There was once an old friend of mine who married a girl by the name of Josephine, she was a terror. Not long after they were married she came up to the local at lunch time one Saturday when he forgot to go home, God help him he was enjoying the craic, he worked very hard and seldom got out, she had his dinner covered with a large tea towel, she plonked the steaming hot plate of corned beef, cabbage, and mashed potatoes in front of him at our table “Eat that, and don’t expect any supper when you come home, I’ll be off with the girls having a night out, see ya in the morning if your lucky” then stormed out. I kid you not, a real brazen hussy.
Well you’d want to see yermans face, you could light a cigarette off it. Old regular Mickser Devlin looks at the knife and fork beside the meal then smiles at yerman then he quotes Josey Wales “Well are you gonna pull those pistols or whistle Dixie?”
Ever since that day all the lads called her Josey Wales, needless to say the marriage didn’t last long, I believe Josey is somewhere in Canada now, probably breaking in Moose on a ranch, she was one tough bird I can tell you.
Here’s a thought, who breaks in the Reindeers for Santa?

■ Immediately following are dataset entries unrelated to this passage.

(** X9. When neither the base URL nor the last element strips to the
    empty string, the URL returned neither starts nor ends with a
    slash. *)
Theorem compose_url_no_outer_slash {A : Type} `{Str A} (base_url : string)
    (items : list A) (url : string) :
  str_strip "/" base_url ≠ EmptyString →
  (∀ e, last items = Some e → str_strip "/" (str e) ≠ EmptyString) →
  compose_url base_url (PathList items) = Return url →
  (∀ t, url ≠ String "/" t) ∧ (∀ t, url ≠ t +:+ "/").
Proof.
  intros Hbase Hlast Hurl. rewrite compose_url_list in Hurl.
  injection Hurl as <-. by apply stripped_join_no_outer_slash.
Qed.

Lemma compose_url_no_outer_slash_witness :
  (∀ t, "https://looker.example/api/3.1" ≠ String "/" t)
  ∧ (∀ t, "https://looker.example/api/3.1" ≠ t +:+ "/").
Proof.
  apply (compose_url_no_outer_slash "https://looker.example/" ["/api/"; "3.1/"]).
  - discriminate.
  - intros e [= <-]. discriminate.
  - reflexivity.
Defined.

(** X10. Composing in two steps is composing once: when neither the
    base URL nor the last element of the first path strips to the empty
    string, the URL of the first path extended by a second path is the
    URL of the two paths put end to end. *)
Theorem compose_url_compose {A : Type} `{Str A} (base_url : string)
    (path1 path2 : list A) (url : string) :
  str_strip "/" base_url ≠ EmptyString →
  (∀ e, last path1 = Some e → str_strip "/" (str e) ≠ EmptyString) →
  compose_url base_url (PathList path1) = Return url →
  compose_url url (PathList path2) = compose_url base_url (PathList (path1 ++ path2)).
Proof.
  intros Hbase Hlast Hurl.
  destruct (stripped_join_no_outer_slash base_url path1 Hbase Hlast) as [Hstart Hend].
  rewrite compose_url_list in Hurl. injection Hurl as <-.
  rewrite !compose_url_list, str_strip_id by done.
  f_equal. rewrite !fmap_app.
  destruct path2 as [|e path2]; [by rewrite app_nil_r |].
  rewrite app_comm_cons, str_join_app by done.
  by rewrite !fmap_cons, str_join_cons.
Qed.

Lemma compose_url_compose_witness :
  compose_url "https://looker.example/api" (PathList ["3.1"; "queries/"])
  = compose_url "https://looker.example/" (PathList (["/api/"] ++ ["3.1"; "queries/"])).
Proof.
  apply compose_url_compose.
  - discriminate.
  - intros e [= <-]. discriminate.
  - reflexivity.
Defined.

(** ** [parse_error_line_number], every message *)

Section Outcome.

Lemma int_from_nonneg (s : string) (acc : Z) :
  all_digits s = true → (0 ≤ acc)%Z → (0 ≤ int_from acc s)%Z.
Proof.
  revert acc. induction s as [|c s IH]; intros acc Hs Hacc; [done |].
  simpl in Hs. apply andb_true_iff in Hs as [Hc Hs].
  simpl. apply IH; [done |].
  unfold is_digit in Hc. apply andb_true_iff in Hc as [Hc _].
  apply Nat.leb_le in Hc. unfold digit_value. lia.
Qed.

(** A message holds a marker or it does not. *)
Lemma marker_at_dec (msg : string) :
  (∃ i L, marker_at msg i L) ∨ (∀ i L, ¬ marker_at msg i L).
Proof.
  induction msg as [|c msg IH].
  - right. intros i L. apply marker_at_empty.
  - destruct (match_here BQ_LINE_NUM_PATTERN (String c msg) [])
      as [[groups rest]|] eqn:Hmatch.
    + destruct (match_here_marker_inv _ _ _ Hmatch) as (L & C & HL & HC & _ & Hs).
      left. exists 0, L. by exists EmptyString, C, rest.
    + destruct IH as [(i & L & Hm)|Hnone].
      * left. exists (S i), L. by apply marker_at_next.
      * right. intros [|i] L Hm.
        -- apply marker_at_start in Hm as [after Hm]. congruence.
        -- apply marker_at_next in Hm. by apply (Hnone i L).
Qed.

(** The three ways a call ends. *)
Lemma parse_error_line_number_cases (msg : string) :
  (∃ i L, marker_at msg i L ∧ (∀ j L', marker_at msg j L' → i ≤ j)
          ∧ parse_error_line_number msg
            = if decide (String.length L ≤ int_max_str_digits)
              then Return (numeral_value L) else Raise ValueError)
  ∨ ((∀ i L, ¬ marker_at msg i L)
     ∧ parse_error_line_number msg = Raise (UnboundLocalError "line_number")).
Proof.
  destruct (marker_at_dec msg) as [Hsome|Hnone].
  - left. destruct (findall_first_marker msg Hsome) as (i & L & Hm & Hleft & Hfirst).
    exists i, L. split; [done |]. split; [done |].
    apply parse_error_line_number_group; [done |].
    by destruct Hm as (_ & _ & _ & _ & HL & _).
  - right. split; [done |]. by apply parse_error_line_number_no_marker.
Qed.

Jem,you DO realise we childers were duped,coz Santa’s reindeer [Rangifer tarandus,to them wot’s in the know] have antlers…on Christmas Eve…which is a month AFTER the males shed their antlers…hmmm?

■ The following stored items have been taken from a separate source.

(** * Agent Builder chat (agen.py): a shallow embedding and its properties

    The program is a console chat around a six-node graph
    (parse, draft, present, confirm, update, finalize), a module-level
    memory dictionary and one remote text-generation call.  The embedding
    threads an explicit world (console, memory, call log) through an
    exception monad; finite maps are stdpp's [gmap]. *)

From Stdlib Require Import Ascii String.
From stdpp Require Import base option strings list gmap.

Local Open Scope string_scope.
Set Warnings "-register-all".

(** ** Python values and strings *)

Module Py.

(** The values that flow through the state and memory dictionaries:
    [None], booleans, [str] and [dict] with string keys.  A dict literal
    keeps its insertion order, hence the association list. *)
Inductive Value : Type :=
| VNone
| VBool (b : bool)
| VStr (s : string)
| VDict (d : list (string * Value)).

(** Truth value of an object, as used by [if x:] and the conditional
    expression. *)
Definition truthy (v : Value) : bool :=
  match v with
  | VNone => false
  | VBool b => b
  | VStr s => negb (String.eqb s "")
  | VDict d => match d with [] => false | _ :: _ => true end
  end.

(** [str.lower].  Strings are byte strings here: the ASCII letters are
    mapped, every other byte is left as it is. *)
Definition lower_ascii (c : ascii) : ascii :=
  let n := nat_of_ascii c in
  if (65 <=? n)%nat && (n <=? 90)%nat then ascii_of_nat (n + 32) else c.

Fixpoint lower (s : string) : string :=
  match s with
  | EmptyString => EmptyString
  | String c s' => String (lower_ascii c) (lower s')
  end.

(** [s.startswith(p)] *)
Fixpoint startswith (s p : string) {struct p} : bool :=
  match p with
  | EmptyString => true
  | String c p' =>
      match s with
      | EmptyString => false
      | String d s' => Ascii.eqb d c && startswith s' p'
      end
  end.

Fixpoint contains_char (c : ascii) (s : string) : bool :=
  match s with
  | EmptyString => false
  | String c' s' => Ascii.eqb c c' || contains_char c s'
  end.

Definition hex_digit (n : nat) : ascii :=
  if (n <? 10)%nat then ascii_of_nat (48 + n) else ascii_of_nat (87 + n).

Definition squote : ascii := ascii_of_nat 39.
Definition dquote : ascii := ascii_of_nat 34.
Definition backslash : ascii := ascii_of_nat 92.

(** One ASCII character of [repr] of a str, for the quote [q] chosen:
    backslash and the quote are escaped, control characters and DEL are
    written as escapes, the other characters stand for themselves.  It is
    applied to text that is ASCII throughout, see [repr_str]. *)
Definition repr_char (q : ascii) (c : ascii) : string :=
  let n := nat_of_ascii c in
  if Ascii.eqb c backslash then String backslash (String backslash EmptyString)
  else if Ascii.eqb c q then String backslash (String q EmptyString)
  else if (n =? 10)%nat then String backslash "n"
  else if (n =? 13)%nat then String backslash "r"
  else if (n =? 9)%nat then String backslash "t"
  else if (n <? 32)%nat || (n =? 127)%nat then
    String backslash
      (String "x" (String (hex_digit (n / 16)) (String (hex_digit (n mod 16)) EmptyString)))
  else String c EmptyString.

Fixpoint repr_chars (q : ascii) (s : string) : string :=
  match s with
  | EmptyString => EmptyString
  | String c s' => repr_char q c ++ repr_chars q s'
  end.

(** Text made of ASCII characters only. *)
Fixpoint ascii_only (s : string) : bool :=
  match s with
  | EmptyString => true
  | String c s' => (nat_of_ascii c <? 128)%nat && ascii_only s'
  end.

(** [repr] of an ASCII str: single quotes, unless the text has a single
    quote and no double quote. *)
Definition repr_ascii (s : string) : string :=
  let q := if contains_char squote s && negb (contains_char dquote s)
           then dquote else squote in
  String q (repr_chars q s ++ String q EmptyString).

(** [repr] of a str that holds characters outside ASCII.  Which of those
    are written as escapes is decided by the Unicode tables of the
    interpreter, which are no part of the program: the function is taken as
    given, and everything below holds whatever it is. *)
Class UnicodeRepr := repr_unicode : string -> string.

Section Repr.

Context {U : UnicodeRepr}.

(** [repr] of a str. *)
Definition repr_str (s : string) : string :=
  if ascii_only s then repr_ascii s else repr_unicode s.

(** [repr(v)]; the entries of a dict are joined with a comma and a space. *)
Fixpoint repr (v : Value) : string :=
  match v with
  | VNone => "None"
  | VBool true => "True"
  | VBool false => "False"
  | VStr s => repr_str s
  | VDict d =>
      let fix entries (l : list (string * Value)) : string :=
        match l with
        | [] => ""
        | [(k, x)] => repr_str k ++ ": " ++ repr x
        | (k, x) :: l' => repr_str k ++ ": " ++ repr x ++ ", " ++ entries l'
        end in
      "{" ++ entries d ++ "}"
  end.

(** [str(v)], which is also what an f-string field and [print] show. *)
Definition str (v : Value) : string :=
  match v with
  | VStr s => s
  | _ => repr v
  end.

End Repr.

End Py.

Import Py.

(** ** 2. Memory *)

(** [class AgentMemory(dict)]: a dictionary from string keys to values. *)
Abbreviation AgentMemory := (gmap string Value).

(** [self[key] = value] *)
Definition remember (key : string) (value : Value) (self : AgentMemory) : AgentMemory :=
  <[key := value]> self.

(** [self.get(key, default)] *)
Definition recall (key : string) (default : Value) (self : AgentMemory) : Value :=
  match self !! key with
  | Some v => v
  | None => default
  end.

(** ** The world around the program *)

(** Exceptions the program can raise.  [ServiceError] stands for whatever
    the remote client raises (network, quota, ...); [GraphRecursionError]
    is raised by the graph runtime when its step budget is used up. *)
Inductive Exception : Type :=
| KeyError (key : string)
| AttributeError
| TypeError
| IndexError
| EOFError
| ServiceError (msg : string)
| GraphRecursionError.

(** The response object of the text-generation client, as far as
    [gemini_call] looks into it.  An absent attribute and an attribute
    holding [None] are told apart for [candidates] ([hasattr] and the truth
    test); deeper down [None] is what the client stores for a missing part.
    [response_str] is [str(response)]. *)
Record Part : Type := mkPart { text : option string }.
Record Content : Type := mkContent { parts : option (list Part) }.
Record Candidate : Type := mkCandidate { content : option Content }.
Record Response : Type := mkResponse {
  candidates : option (option (list Candidate));
  response_str : string
}.

(** Ghost data: which helper issued a call, and the log entry of a call. *)
Inductive CallKind : Type := DraftCall | UpdateCall | FinalizeCall.

Record Call : Type := mkCall {
  call_kind : CallKind;
  call_prompt : string;
  call_result : Exception + Response
}.

(** The nodes of the graph, named as in [graph.add_node]. *)
Inductive Node : Type := NParse | NDraft | NPresent | NConfirm | NUpdate | NFinalize.

Definition node_name (n : Node) : string :=
  match n with
  | NParse => "parse"
  | NDraft => "draft"
  | NPresent => "present"
  | NConfirm => "confirm"
  | NUpdate => "update"
  | NFinalize => "finalize"
  end.

#[global] Instance CallKind_eq_dec : EqDecision CallKind.
Proof. solve_decision. Defined.
#[global] Instance Node_eq_dec : EqDecision Node.
Proof. solve_decision. Defined.

(** Console, the module-level [memory] object, and two ghost logs (calls
    made to the service, nodes run), oldest first.  [stdin] is the list of
    lines the user will type. *)
Record World : Type := mkWorld {
  stdin : list string;
  stdout : list string;
  memory : gmap string Value;
  calls : list Call;
  visited : list Node
}.

(** The remote service, [genai_client.models.generate_content]: what the
    call numbered [n] (counting from 0) answers to a prompt. *)
Abbreviation Service := (nat -> string -> Exception + Response).

(** The world at process start: nothing printed, [memory = AgentMemory()]. *)
Definition initial_world (lines : list string) : World :=
  mkWorld lines [] ∅ [] [].

(** The world with its memory replaced. *)
Definition with_memory (m : gmap string Value) (w : World) : World :=
  mkWorld (stdin w) (stdout w) m (calls w) (visited w).

(** ** State and exceptions *)

Inductive Outcome (A : Type) : Type :=
| Ret (a : A)
| Raise (e : Exception)
| OutOfFuel.
Arguments Ret {A} a.
Arguments Raise {A} e.
Arguments OutOfFuel {A}.

Definition M (A : Type) : Type := World -> Outcome A * World.

Definition ret {A} (a : A) : M A := fun w => (Ret a, w).
Definition raise {A} (e : Exception) : M A := fun w => (Raise e, w).
Definition bind {A B} (c : M A) (k : A -> M B) : M B :=
  fun w => match c w with
           | (Ret a, w') => k a w'
           | (Raise e, w') => (Raise e, w')
           | (OutOfFuel, w') => (OutOfFuel, w')
           end.

Notation "'let*' x ':=' c 'in' k" := (bind c (fun x => k))
  (at level 10, x pattern, c at level 100, k at level 200).
Notation "'exec' c 'in' k" := (bind c (fun _ => k))
  (at level 10, c at level 100, k at level 200).

(** [print(s)] *)
Definition print (s : string) : M unit :=
  fun w => (Ret tt, mkWorld (stdin w) (stdout w ++ [s])%list (memory w) (calls w) (visited w)).

(** [input(prompt)]: shows the prompt and reads a line; [EOFError] at the
    end of the input. *)
Definition input (prompt : string) : M string :=
  fun w =>
    let out := (stdout w ++ [prompt])%list in
    match stdin w with
    | [] => (Raise EOFError, mkWorld [] out (memory w) (calls w) (visited w))
    | line :: rest => (Ret line, mkWorld rest out (memory w) (calls w) (visited w))
    end.

(** [memory.remember(key, value)] and [memory.recall(key)] on the global. *)
Definition memory_remember (key : string) (value : Value) : M unit :=
  fun w => (Ret tt, mkWorld (stdin w) (stdout w) (remember key value (memory w))
                            (calls w) (visited w)).

Definition memory_recall (key : string) : M Value :=
  fun w => (Ret (recall key VNone (memory w)), w).

(** Ghost: note that a node starts running. *)
Definition enter (n : Node) : M unit :=
  fun w => (Ret tt, mkWorld (stdin w) (stdout w) (memory w) (calls w) (visited w ++ [n])%list).

Definition nl : string := String (ascii_of_nat 10) EmptyString.

(** The texts the program prints. *)
Definition present_header : string := nl ++ "📋 Proposed Workflow & Tools:".
Definition confirm_prompt : string := nl ++ "Do you confirm this? (yes / specify changes): ".
Definition welcome_message : string :=
  "🤖 Welcome to the Agent Builder Chat! Type 'exit' anytime to quit." ++ nl.
Definition requirements_prompt : string := "📝 Enter your agent requirements: ".
Definition final_header : string := nl ++ "✅ Final Workflow JSON:".
Definition exit_message : string := nl ++ "Exiting Agent Builder. Goodbye!".

(** How the graph runtime folds a node's returned dictionary into the
    running state.  [StateGraph(dict)] declares no keys, so the runtime
    keeps the whole state in one root channel and the returned dictionary
    replaces it ([RootChannel]); with declared keys the returned keys are
    written over the state and the others are kept ([KeyChannels]).  The
    program is modelled for both. *)
Inductive Channel : Type := RootChannel | KeyChannels.

Section Program.

Context {U : UnicodeRepr}.
Variable generate_content : Service.
Variable channel : Channel.
(** The runtime's step budget for one [invoke] (its recursion limit). *)
Variable recursion_limit : nat.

Yuss,itstroo-them danged reindeer were all GURLIES! [which explains why it took all night to do a two-hour job] Only the female gurly-style reindeer even consider such anachronous [yeah,I said it!] items of apparel when navigating betwixt and between telephone wires,pylons,power-lines and satellite dishes on rooftops…huh…AZZIF! Right…umm…I’ll just go puch a chicken…carry on…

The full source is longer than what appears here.